You’re going to walk over 11 miles today and early on in the day, you'll reach Vizzavona. This is the line that separates the northern section of the GR20, which is considered the more difficult half, from the southern section. From Vizzavona, you’ve got around 50 miles to go to the finish line - and none of it is going to be as tough as what you’ve already done. On this stage, you’ll get great views of Monte d’Oru (2,388m) and Monte Ritondu (2,622m) too.

Stage 11: Bergeries d’ E Capanelle to Refuge de Prati

A cosy eight miles that will take you just over four hours to Bocca di Verdi, through shaded forests and near rivers. This isn’t the trickiest stage of the GR20. You can stop at the Refuge di Verdi for the night if you wish to keep it that way, but if not climb to Refuge de Prati, below, to make your next day a little shorter.

refuge accommodation Gr20 where to stay
Refuge de Prati sitting in the mist at 1,820m. Photo: Wiki Commons

The final three miles to the refuge are steep uphill. It sits way up at 1,820m - but hey, better to end your day with a view than start the next one with a climb.

Stage 12: Refuge de Prati to Refuge d’Usciolu

A scenic uphill mile will bring you near to the summit of Punta Cappella (2,041m) from the Refuge de Parti, as the sun rises over the mountians. The following descent to Bocca di Laparo is a few miles long. Then it's a climb to Monte Furmiocula and on to the Refuge d'Usciolu.

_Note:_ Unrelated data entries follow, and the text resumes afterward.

Lemma connect_spec g og ig m k n j c d :
  mods g !! m = Some c -> mods g !! n = Some d -> is_active_gate (ogates_ c) k = false -> gates_ok g ->
  exists g' i r, ConnectGate og ig m k n j g = Some (g', 0) /\
    (igates_ d !! j = Some (Some i) /\ igs g !! i = Some r \/
     is_active_gate (igates_ d) j = false /\ i = ig /\ r = IG n j [] 0 false []) /\
    ogs g' = <[og := OG m k n (Some i) (ig_idx r) []]> (ogs g) /\ igs g' = <[i := PushOgate og r]> (igs g) /\
    (forall x, mods g' !! x = connected og i m k n j x <$> mods g !! x).
Proof.
  intros Hm Hn Hfree K. unfold ConnectGate. rewrite Hm, bind_some, Hfree.
  edestruct (upd_mod_some m (fun c => set_ogates (extend (S k) (ogates_ c)) c)) as (g1 & -> & Ei1 & Eo1 & M1); [done|]. rewrite bind_some.
  destruct (mods g1 !! n) as [d1|] eqn:Hn1; [|rewrite M1, Hn in Hn1; done].
  edestruct (upd_mod_some n (fun c => set_igates (extend (S j) (igates_ c)) c)) as (g2 & -> & Ei2 & Eo2 & M2); [done|]. rewrite bind_some.
  cbn [mods with_ogs]. set (r0 := IG n j [] 0 false []).
  assert (D2 : exists d2, mods g2 !! n = Some d2 /\ igates_ d2 = extend (S j) (igates_ d)).
  { rewrite M2, M1, Hn. rewrite (decide_True (P := n = n)) by done. eexists. split; [done|]. cbn. by destruct (decide (n = m)). }
  destruct D2 as (d2 & Hd2 & Ed2). rewrite Hd2, bind_some, Ed2.
  destruct (extend_slot (S j) (igates_ d) j ltac:(lia)) as (v & -> & Hv1 & Hv2). rewrite bind_some.
  set (g3 := with_ogs _ g2).
  assert (S3 : exists g4 i r, match v with
      | Some i => Some (g3, i)
      | None => g ← upd_mod n (fun c => set_igates (<[j := Some ig]> (igates_ c)) c) (with_igs (<[ig := r0]> (igs g3)) g3); Some (g, ig)
      end = Some (g4, i) /\
    (igates_ d !! j = Some (Some i) /\ igs g !! i = Some r \/ is_active_gate (igates_ d) j = false /\ i = ig /\ r = r0) /\
    ogs g4 = ogs g3 /\ igs g4 !! i = Some r /\ (forall r', <[i := r']> (igs g4) = <[i := r']> (igs g)) /\
    (forall x, mods g4 !! x = (if decide (x = n) then (fun c => set_igates (<[j := Some i]> (igates_ c)) c) else id) <$> mods g2 !! x)).
  { destruct v as [i|].
    - specialize (Hv2 i eq_refl). destruct (k_islot _ K n j i (ex_intro _ d (conj Hn Hv2))) as (r & Hr & _). exists g3, i, r.
      split; [done|]. split; [by left|]. split; [done|]. split; [cbn; by rewrite Ei2, Ei1|].
      split; [intros r'; cbn; by rewrite Ei2, Ei1|]. intros x. cbn. case_decide as E; [|by destruct (mods g2 !! x)]. subst x.
      rewrite Hd2. cbn. f_equal. destruct d2. cbn in *. unfold set_igates. cbn. f_equal. rewrite Ed2. symmetry. apply list_insert_id.
      by apply extend_lookup.
    - edestruct (upd_mod_some n (fun c => set_igates (<[j := Some ig]> (igates_ c)) c) (with_igs (<[ig := r0]> (igs g3)) g3)) as (g4 & -> & Ei4 & Eo4 & M4); [exact Hd2|].
      exists g4, ig, r0. split; [done|]. split; [right; auto|]. split; [done|]. cbn in Ei4. rewrite Ei4. split; [by rewrite lookup_insert_eq|].
      split; [intros r'; by rewrite insert_insert_eq, Ei2, Ei1|]. intros x. rewrite M4. done. }
  destruct S3 as (g4 & i & r & -> & Hor & Eo4 & Hr & Ei4 & M4). rewrite bind_some.
  destruct (mods g4 !! m) as [c4|] eqn:Hm4; [|rewrite M4, M2, M1, Hm in Hm4; done].
  edestruct (upd_mod_some m (fun c => set_ogates (<[k := Some og]> (ogates_ c)) c)) as (g5 & -> & Ei5 & Eo5 & M5); [done|].
  rewrite bind_some, Ei5, Hr, bind_some. unfold upd_og, upd_ig. rewrite Eo5, Eo4. cbn [ogs g3 with_ogs]. rewrite lookup_insert_eq, bind_some.
  rewrite bind_some. cbn [igs with_ogs ogs]. rewrite Ei5, Hr, !bind_some. eexists _, i, r. split; [done|]. split; [done|].
  split; [cbn; by rewrite insert_insert_eq, Eo2, Eo1|]. split; [cbn; by rewrite Ei4|]. intros x. cbn. rewrite M5, M4, M2, M1.
  destruct (mods g !! x) as [cx|]; [|done]. cbn. f_equal. unfold connected.
  destruct (decide (x = m)), (decide (x = n)); cbn; by destruct cx.
Qed.

(** ** The invariant and the edges *)

Section Connected.
Context (g g' : graph) (og ig i m n : addr) (k j : nat) (r : IGate) (K : gates_ok g).
Context (Hor : islot g n j i /\ igs g !! i = Some r \/ (forall v, ~ islot g n j v) /\ igs g !! i = None /\ r = IG n j [] 0 false []).
Context (Fo : ogs g !! og = None) (Fs : forall v, ~ oslot g m k v).
Context (Eo : ogs g' = <[og := OG m k n (Some i) (ig_idx r) []]> (ogs g)) (Ei : igs g' = <[i := PushOgate og r]> (igs g)).
Context (So : forall x l v, oslot g' x l v <-> (x = m /\ l = k /\ v = og) \/ (~ (x = m /\ l = k) /\ oslot g x l v)).
Context (Si : forall x l v, islot g' x l v <-> (x = n /\ l = j /\ v = i) \/ (~ (x = n /\ l = j) /\ islot g x l v)).

Lemma target_gate : ig_module r = n /\ ig_idx r = j.
Proof.
  destruct Hor as [[Hs Hr]|(_ & _ & ->)]; [|done]. destruct (k_islot _ K _ _ _ Hs) as (r' & Hr' & E). congruence.
Qed.

Lemma old_slot x l v : oslot g x l v -> oslot g' x l v.
Proof. intros Hv. apply So. right. split; [|done]. intros [-> ->]. by destruct (Fs v). Qed.

Lemma old_islot x l v : islot g x l v -> islot g' x l v.
Proof.
  intros Hv. apply Si. destruct (decide (x = n /\ l = j)) as [[-> ->]|]; [|by right]. left. split; [done|]. split; [done|].
  destruct Hor as [[Hs _]|[Hn _]]; [by apply (islot_inj g n j)|by destruct (Hn v)].
Qed.

Lemma fresh_up i' r' : igs g !! i' = Some r' -> og ∉ ogates_upstream r'.
Proof. intros Hr' Hin. destruct (k_down _ K _ _ _ Hr' Hin) as (o & Ho & _). congruence. Qed.

Lemma connected_ok : gates_ok g'.
Proof.
  destruct target_gate as [En Ej]. split.
  - intros x l v [(-> & -> & ->)|[_ Hv]]%So; [eexists; split; [by rewrite Eo, lookup_insert_eq|done]|].
    destruct (k_slot _ K _ _ _ Hv) as (o & Ho & E). exists o. split; [|done]. rewrite Eo, lookup_insert_ne; [done|congruence].
  - intros v o. rewrite Eo. intros [[<- <-]|[Hne Ho]]%lookup_insert_Some; [apply So; by left|]. apply old_slot. by apply (k_og _ K).
  - intros v o. rewrite Eo, Ei. intros [[<- <-]|[Hne Ho]]%lookup_insert_Some.
    + exists i, (PushOgate og r). rewrite lookup_insert_eq. repeat (split; [done|]). split; [|by rewrite <- En].
      cbn. apply elem_of_app. right. by constructor.
    + destruct (k_up _ K v o Ho) as (i' & r' & H1 & H2 & H3 & H4 & H5). destruct (decide (i = i')) as [<-|Hni].
      * exists i, (PushOgate og r). rewrite lookup_insert_eq. destruct Hor as [[_ Hr]|(_ & Hr & _)]; [|congruence].
        rewrite Hr in H2. injection H2 as <-. repeat (split; [done|]). split; [|done]. cbn. apply elem_of_app. by left.
      * exists i', r'. rewrite lookup_insert_ne by done. done.
  - intros i' r' v. rewrite Eo, Ei. intros [[<- <-]|[Hne Hr']]%lookup_insert_Some Hin.
    + cbn in Hin. apply elem_of_app in Hin as [Hin| ->%list_elem_of_singleton].
      * destruct Hor as [[_ Hr]|(_ & _ & ->)]; [|by apply elem_of_nil in Hin].
        destruct (k_down _ K _ _ _ Hr Hin) as (o & Ho & E). exists o. rewrite lookup_insert_ne; [done|congruence].
      * eexists. rewrite lookup_insert_eq. done.
    + destruct (k_down _ K _ _ _ Hr' Hin) as (o & Ho & E). exists o. rewrite lookup_insert_ne; [done|congruence].
  - intros x l v [(-> & -> & ->)|[Hx Hv]]%Si; [eexists; split; [by rewrite Ei, lookup_insert_eq|done]|].
    destruct (k_islot _ K _ _ _ Hv) as (r' & Hr' & E1 & E2). exists r'. split; [|done]. rewrite Ei, lookup_insert_ne; [done|]. intros <-.
    destruct Hor as [[Hs Hr]|(_ & Hr & _)]; [|congruence]. apply Hx. split; congruence.
  - intros i' r'. rewrite Ei. intros [[<- <-]|[Hne Hr']]%lookup_insert_Some; [apply Si; left; by cbn|]. apply old_islot. by apply (k_ig _ K).
  - intros i' r'. rewrite Ei. intros [[<- <-]|[Hne Hr']]%lookup_insert_Some; [|by apply (k_list _ K i')]. cbn. split; [|split].
    + destruct Hor as [[_ Hr]|(_ & _ & ->)]; [|apply NoDup_singleton]. apply NoDup_app. destruct (k_list _ K _ _ Hr) as (Hnd & _).
      split; [done|]. split; [|apply NoDup_singleton]. intros v Hv ->%list_elem_of_singleton. by apply (fresh_up i r).
    + by intros [_ ?]%app_nil.
    + intros Hl. by apply bool_decide_eq_true.
Qed.
(* ===== verification/Dataplane.v ===== *)
(** * A run of a task: [task.h], [task.cc], [pktbatch.h] and the gates of [module.h]

    A task starts its module, whose packets go from gate to gate: an output gate
    collects a batch, a batch that is ready waits for its input gate, in the order
    of priorities, or, if nothing else feeds that gate, is run next.  Batches that
    wait for the same input gate are merged.

    Batches are numbered: those of the pool of the task, and 256 for the batch of
    the task itself.  What modules do with packets is an argument, [process]: for
    the packets of a batch it answers which packets are emitted or dropped, one by
    one, and whether the batch itself is then passed on.  Hooks get their batch as
    a constant, so it only matters whether there are any.

    An operation ends with a state, or with a fault: the pool of batches is used
    up ([DCHECK] only), more gates than the arrays of the context hold, out of
    fuel, or anything else ([Bad]: null pointer, index out of range, a batch that
    overflows). *)

From stdpp Require Import strings gmap.
From S2P Require Import Prelude Pool PrioQueue Gates.

Definition kMaxBurst : nat := 32.
Definition MAX_PBATCH_CNT : nat := 256.
Definition init_batch : nat := 256.

Inductive fault := NoBatch | TooManyGates | NoFuel | Bad.

Definition res (A : Type) : Type := (A + fault)%type.

Definition rbind {A B} (f : A -> res B) (x : res A) : res B := match x with inl a => f a | inr e => inr e end.

Declare Scope res_scope.
Delimit Scope res_scope with res.
Notation "x ←! e ; f" := (rbind (fun x => f) e) (at level 20, e at level 100, f at level 200, only parsing) : res_scope.
Notation "' pat ←! e ; f" := (rbind (fun x => match x with pat => f end) e)
  (at level 20, pat pattern, e at level 100, f at level 200, only parsing) : res_scope.
Notation "e ;;! f" := (rbind (fun _ : unit => f) e) (at level 100, f at level 200, right associativity, only parsing) : res_scope.
#[local] Open Scope res_scope.

(** A pointer that must not be null. *)
Definition some {A} (x : option A) : res A := match x with Some a => inl a | None => inr Bad end.
Definition check (P : Prop) `{Decision P} (e : fault) : res unit := if decide P then inl tt else inr e.

(** What a module does with the packets of a batch. *)
Record output := Out {
  emits : list (addr * option nat);
  pass : option (nat * list addr)
}.

Record TaskState := Task {
  batches : gmap nat (list addr);
  pbatch_idx_ : nat;
  gate_batch_ : list (option nat);
  next_gate_ : option (addr * nat);
  igates_to_run_ : list (addr * nat);
  dead_batch_ : list addr
}.

Record Ctx := Context_ { gate_with_hook : list nat; gate_without_hook : list nat; silent_drops : Z }.

(** [freed]: packets given back to their pool; [calls]: batches that modules have got. *)
Record Env (S : Type) := Env_ {
  mstate : S;
  deadends_ : gmap addr Z;
  freed : list addr;
  calls : list (addr * list addr * output)
}.
Arguments Env_ {S}. Arguments mstate {S}. Arguments deadends_ {S}. Arguments freed {S}. Arguments calls {S}.

Section Run.
Context {S R : Type}.
Context (process : S -> addr -> nat -> list addr -> S * output).
Context (g : graph) (ig_index og_index : addr -> nat).

Record state := St { task : TaskState; ctx : Ctx; env : Env S }.

Definition set_task (t : TaskState) (s : state) : state := St t (ctx s) (env s).
Definition set_ctx (c : Ctx) (s : state) : state := St (task s) c (env s).
Definition set_env (e : Env S) (s : state) : state := St (task s) (ctx s) e.

Definition set_batches (h : gmap nat (list addr)) (t : TaskState) : TaskState :=
  Task h (pbatch_idx_ t) (gate_batch_ t) (next_gate_ t) (igates_to_run_ t) (dead_batch_ t).
Definition set_gates (l : list (option nat)) (t : TaskState) : TaskState :=
  Task (batches t) (pbatch_idx_ t) l (next_gate_ t) (igates_to_run_ t) (dead_batch_ t).
Definition set_next (n : option (addr * nat)) (t : TaskState) : TaskState :=
  Task (batches t) (pbatch_idx_ t) (gate_batch_ t) n (igates_to_run_ t) (dead_batch_ t).
Definition set_queue (q : list (addr * nat)) (t : TaskState) : TaskState :=
  Task (batches t) (pbatch_idx_ t) (gate_batch_ t) (next_gate_ t) q (dead_batch_ t).
Definition set_dead (l : list addr) (t : TaskState) : TaskState :=
  Task (batches t) (pbatch_idx_ t) (gate_batch_ t) (next_gate_ t) (igates_to_run_ t) l.

(** [GateBatchGreater]. *)
Definition igate_prio (ig : addr) : Z := match igs g !! ig with Some r => ig_priority r | None => 0 end.
Definition GateBatchGreater (x y : addr * nat) : bool := igate_prio y.1 <? igate_prio x.1.

(** ** Batches *)

Definition batch_of (b : nat) (t : TaskState) : res (list addr) := some (batches t !! b).

(** [add], of a packet and of a batch. *)
Definition add_packet (p : addr) (b : nat) (t : TaskState) : res TaskState :=
  l ←! batch_of b t;
  check (length l < kMaxBurst)%nat Bad;;!
  inl (set_batches (<[b := l ++ [p]]> (batches t)) t).

Definition add_batch (b from : nat) (t : TaskState) : res TaskState :=
  l ←! batch_of b t;
  k ←! batch_of from t;
  check (length l + length k <= kMaxBurst)%nat Bad;;!
  inl (set_batches (<[b := l ++ k]> (batches t)) t).

Definition AllocPacketBatch (t : TaskState) : res (nat * TaskState) :=
  check (pbatch_idx_ t < MAX_PBATCH_CNT)%nat NoBatch;;!
  inl (pbatch_idx_ t,
    Task (<[pbatch_idx_ t := []]> (batches t)) (pbatch_idx_ t + 1) (gate_batch_ t) (next_gate_ t) (igates_to_run_ t) (dead_batch_ t)).

Definition get_gate_batch (i : nat) (t : TaskState) : res (option nat) := some (gate_batch_ t !! i).
Definition set_gate_batch (i : nat) (b : option nat) (t : TaskState) : res TaskState :=
  check (i < length (gate_batch_ t))%nat Bad;;! inl (set_gates (<[i := b]> (gate_batch_ t)) t).

Definition AddToRun (ig : addr) (b : nat) (t : TaskState) : res TaskState :=
  r ←! some (igs g !! ig);
  match next_gate_ t, mergeable_ r with
  | None, false => inl (set_next (Some (ig, b)) t)
  | _, _ =>
      ib ←! get_gate_batch (ig_index ig) t;
      l ←! batch_of b t;
      let new :=
        t ←! set_gate_batch (ig_index ig) (Some b) t;
        q ←! some (push GateBatchGreater (ig, b) (igates_to_run_ t));
        inl (set_queue q t) in
      match ib with
      | Some x =>
          k ←! batch_of x t;
          if decide (length k + length l <= kMaxBurst)%nat then add_batch x b t else new
      | None => new
      end
  end.

(** ** Packets that end here *)

Definition free (l : list addr) (s : state) : state :=
  St (task s) (Context_ (gate_with_hook (ctx s)) (gate_without_hook (ctx s)) (u64 (silent_drops (ctx s) + Z.of_nat (length l))))
    (Env_ (mstate (env s)) (deadends_ (env s)) (freed (env s) ++ l) (calls (env s))).

Definition count_deadend (m : addr) (n : nat) (s : state) : state :=
  set_env (Env_ (mstate (env s)) (<[m := u64 (default 0 (deadends_ (env s) !! m) + Z.of_nat n)]> (deadends_ (env s)))
    (freed (env s)) (calls (env s))) s.

(** [deadend] of a batch, and of the dead batch. *)
Definition deadend (b : nat) (s : state) : res state :=
  l ←! batch_of b (task s);
  inl (free l (set_task (set_batches (<[b := []]> (batches (task s))) (task s)) s)).

Definition deadend_dead (s : state) : state := free (dead_batch_ (task s)) (set_task (set_dead [] (task s)) s).

Definition DropPacket (m p : addr) (s : state) : res state :=
  check (length (dead_batch_ (task s)) < kMaxBurst)%nat Bad;;!
  let s := count_deadend m 1 (set_task (set_dead (dead_batch_ (task s) ++ [p]) (task s)) s) in
  inl (if decide (kMaxBurst <= length (dead_batch_ (task s)))%nat then deadend_dead s else s).

(** ** Gates *)

(** The output gate [k] of [m], if it is connected. *)
Definition ogate_of (m : addr) (k : nat) : res (option addr) :=
  c ←! some (mods g !! m); inl (mjoin (ogates_ c !! k)).

Definition on_task (f : TaskState -> res TaskState) (s : state) : res state := t ←! f (task s); inl (set_task t s).

Definition RunChooseModule (m : addr) (k b : nat) (s : state) : res state :=
  l ←! batch_of b (task s);
  if decide (l = []) then inl s
  else
    og ←! ogate_of m k;
    match og with
    | None => deadend b (count_deadend m (length l) s)
    | Some og =>
        o ←! some (ogs g !! og);
        ig ←! some (igate_ o);
        on_task (AddToRun ig b) s
    end.

Definition note_with_hook (k : nat) (s : state) : res state :=
  check (length (gate_with_hook (ctx s)) < kMaxBurst)%nat TooManyGates;;!
  inl (set_ctx (Context_ (gate_with_hook (ctx s) ++ [k]) (gate_without_hook (ctx s)) (silent_drops (ctx s))) s).

Definition note_without_hook (k : nat) (s : state) : res state :=
  check (length (gate_without_hook (ctx s)) < kMaxBurst)%nat TooManyGates;;!
  inl (set_ctx (Context_ (gate_with_hook (ctx s)) (gate_without_hook (ctx s) ++ [k]) (silent_drops (ctx s))) s).

(** The batch of an output gate that has none. *)
Definition first_batch (og ig : addr) (hooked : bool) (k : nat) (s : state) : res (nat * state) :=
  if hooked then
    '(b, t) ←! AllocPacketBatch (task s);
    t ←! set_gate_batch (og_index og) (Some b) t;
    s ←! note_with_hook k (set_task t s);
    inl (b, s)
  else
    ib ←! get_gate_batch (ig_index ig) (task s);
    '(b, t) ←!
      match ib with
      | None =>
          '(b, t) ←! AllocPacketBatch (task s);
          t ←! AddToRun ig b t;
          t ←! set_gate_batch (og_index og) (Some b) t;
          inl (b, t)
      | Some b => t ←! set_gate_batch (og_index og) ib (task s); inl (b, t)
      end;
    s ←! note_without_hook k (set_task t s);
    inl (b, s).

(** The next batch of an output gate whose batch [b] is full. *)
Definition next_batch (og ig : addr) (hooked : bool) (b : nat) (t : TaskState) : res (nat * TaskState) :=
  if hooked then
    t ←! AddToRun ig b t;
    '(b, t) ←! AllocPacketBatch t;
    t ←! set_gate_batch (og_index og) (Some b) t;
    inl (b, t)
  else
    '(b, t) ←! AllocPacketBatch t;
    t ←! set_gate_batch (og_index og) (Some b) t;
    t ←! AddToRun ig b t;
    inl (b, t).

Definition EmitPacket (m p : addr) (k : nat) (s : state) : res state :=
  og ←! ogate_of m k;
  match og with
  | None => DropPacket m p s
  | Some og =>
      o ←! some (ogs g !! og);
      ig ←! some (igate_ o);
      let hooked := bool_decide (og_hooks o <> []) in
      ob ←! get_gate_batch (og_index og) (task s);
      '(b, s) ←! match ob with Some b => inl (b, s) | None => first_batch og ig hooked k s end;
      l ←! batch_of b (task s);
      '(b, t) ←! (if decide (kMaxBurst <= length l)%nat then next_batch og ig hooked b (task s) else inl (b, task s));
      t ←! add_packet p b t;
      inl (set_task t s)
  end.

(** Output gates with a hook hand their batches on. *)
Fixpoint flush_hooked (m : addr) (ks : list nat) (t : TaskState) : res TaskState :=
  match ks with
  | [] => inl t
  | k :: ks =>
      og ←! ogate_of m k;
      og ←! some og;
      o ←! some (ogs g !! og);
      ig ←! some (igate_ o);
      ob ←! get_gate_batch (og_index og) t;
      b ←! some ob;
      t ←! AddToRun ig b t;
      t ←! set_gate_batch (og_index og) None t;
      flush_hooked m ks t
  end.

Fixpoint clear_unhooked (m : addr) (ks : list nat) (t : TaskState) : res TaskState :=
  match ks with
  | [] => inl t
  | k :: ks =>
      og ←! ogate_of m k;
      og ←! some og;
      t ←! set_gate_batch (og_index og) None t;
      clear_unhooked m ks t
  end.

Definition ProcessOGates (m : addr) (s : state) : res state :=
  t ←! flush_hooked m (gate_with_hook (ctx s)) (task s);
  t ←! clear_unhooked m (gate_without_hook (ctx s)) t;
  inl (St t (Context_ [] [] (silent_drops (ctx s))) (env s)).

(** ** Modules *)

Fixpoint emit_all (m : addr) (l : list (addr * option nat)) (s : state) : res state :=
  match l with
  | [] => inl s
  | (p, k) :: l =>
      s ←! match k with Some k => EmitPacket m p k s | None => DropPacket m p s end;
      emit_all m l s
  end.

(** [RunSplit]: each packet of batch [b] to its gate. *)
Definition RunSplit (m : addr) (out_gates : list nat) (b : nat) (s : state) : res state :=
  l ←! batch_of b (task s);
  if decide (l = []) then inl s
  else
    c ←! some (mods g !! m);
    if decide (ogates_ c = []) then deadend b (count_deadend m (length l) s)
    else
      check (length l <= length out_gates)%nat Bad;;!
      s ←! emit_all m (zip_with (fun p k => (p, Some k)) l out_gates) s;
      inl (set_task (set_batches (<[b := []]> (batches (task s))) (task s)) s).

(** What [m] does with batch [b]. *)
Definition perform (m : addr) (b : nat) (out : output) (s : state) : res state :=
  s ←! emit_all m (emits out) s;
  match pass out with
  | None => inl s
  | Some (k, l) =>
      check (length l <= kMaxBurst)%nat Bad;;!
      RunChooseModule m k b (set_task (set_batches (<[b := l]> (batches (task s))) (task s)) s)
  end.

(** The body of the loop: batch [b] at input gate [ig]. *)
Definition run_gate (ig : addr) (b : nat) (s : state) : res state :=
  r ←! some (igs g !! ig);
  l ←! batch_of b (task s);
  let '(ms, out) := process (mstate (env s)) (ig_module r) (ig_idx r) l in
  let s := set_env (Env_ ms (deadends_ (env s)) (freed (env s)) (calls (env s) ++ [(ig, l, out)])) s in
  s ←! perform (ig_module r) b out s;
  ProcessOGates (ig_module r) s.

Fixpoint run_gates (fuel : nat) (s : state) : res state :=
  match next_gate_ (task s) with
  | Some (ig, b) =>
      match fuel with
      | O => inr NoFuel
      | Datatypes.S fuel => s ←! run_gate ig b (set_task (set_next None (task s)) s); run_gates fuel s
      end
  | None =>
      match top (igates_to_run_ (task s)) with
      | None => inl s
      | Some (ig, b) =>
          match fuel with
          | O => inr NoFuel
          | Datatypes.S fuel =>
              q ←! some (pop GateBatchGreater (igates_to_run_ (task s)));
              t ←! set_gate_batch (ig_index ig) None (set_queue q (task s));
              s ←! run_gate ig b (set_task t s);
              run_gates fuel s
          end
      end
  end.

(** [Task::operator()]: [run_task] is [RunTask] of the module [m] of the task, which fills the
    initial batch and passes it on, if it has packets. *)
Definition run (fuel : nat) (m : addr) (run_task : S -> S * R * option (nat * list addr)) (s : state) : res (state * R) :=
  let t := Task (<[init_batch := []]> (batches (task s))) 0 (gate_batch_ (task s)) (next_gate_ (task s)) (igates_to_run_ (task s)) (dead_batch_ (task s)) in
  let '(ms, r, first) := run_task (mstate (env s)) in
  let s := St t (ctx s) (Env_ ms (deadends_ (env s)) (freed (env s)) (calls (env s))) in
  s ←! perform m init_batch (Out [] first) s;
  s ←! run_gates fuel s;
  inl (deadend_dead s, r).

(** [UpdatePerGateBatch]. *)
Definition UpdatePerGateBatch (gate_cnt : nat) (t : TaskState) : TaskState :=
  if decide (length (gate_batch_ t) < gate_cnt)%nat then set_gates (resize gate_cnt None (gate_batch_ t)) t else t.

End Run.
Arguments state : clear implicits.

Stage 13: Refuge d’Usciolu to Refuge d'Asinau

An opening scramble and ridgeline, spots of woodland and alpine meadows, with big mountain views. You’re getting the drill by now, right? This isn’t a short stage - coming in around the 10 mile mark, but it’s also not a hugely technical one. One big draw of this stage is the view out over the red granite Aiguilles de Bavella from the actual Refuge d'Asinau. You do need good weather here, though, as you’re exposed to the elements and are high in the mountains. There used to be another refuge on this route, but it was destroyed by a lightning strike back in 1981.

Stage 14: Refuge d'Asinau to Refuge de Paliri

GR20 Trail views and route: Col de Bavella
Looking on at the Col de Bavella, on the Bavella Massif. They're also known as the "needles of Bavella". Photo: Getty

There is a low-level route and a high-level route (or ‘Alpine Variant’) from the Refuge d'Asinau to Village de Bavella, a small town at 1,170m. Many people stop for the night at the village, but by walking on to the Refuge de Paliri you make your final day a little more enjoyable. Since there’s only two stages left of the GR20… we’ve opted for the high route in our little guide. It’s still not the trickiest route ever - coming in at five miles and taking most hikers around four hours.

You’ll climb towards those towers of the Aiguilles de Bavella you viewed the night before. The high point is the Punta di u Pargulu tower, and the view in all directions is one of the best on the GR20. Heading on to the Refuge de Paliri, you'll go past pine trees, heather and rocky paths. There is very little ascent here.

Stage 15: Refuge de Paliri to Conca

The last day? Well done you. You’re looking at around eight miles to finish your day down in Conca, with the majority of it descending. You’ll pass through pine forests, walk by the protruding spike of Punta di l’Anima Damnata and stare down the blue eye of Punta Tafunata de Paliri. You’ll see olive trees for the first time since day one, and though there is a period of stony uphill, you’ll soon be down in the greenery of Conca - a coastal commune - and at the end of the GR20.

GR20 | The Frequently Asked Questions

Bavella Mountains GR20 trail views
An aerial view of the natural landscape of the Bavella Mountains, and the famous GR20 hiking trail. Photo: Getty

How long does it take to hike the GR20?

It takes the average backpacker around two weeks to complete the GR20. This, of course, depends on fitness and pace. If you’re particularly athletic you’ll be able to walk the trail quicker, or if you want to really take it all in - why not take your time and spend longer out on the trail? 15 stages for 15 days, right?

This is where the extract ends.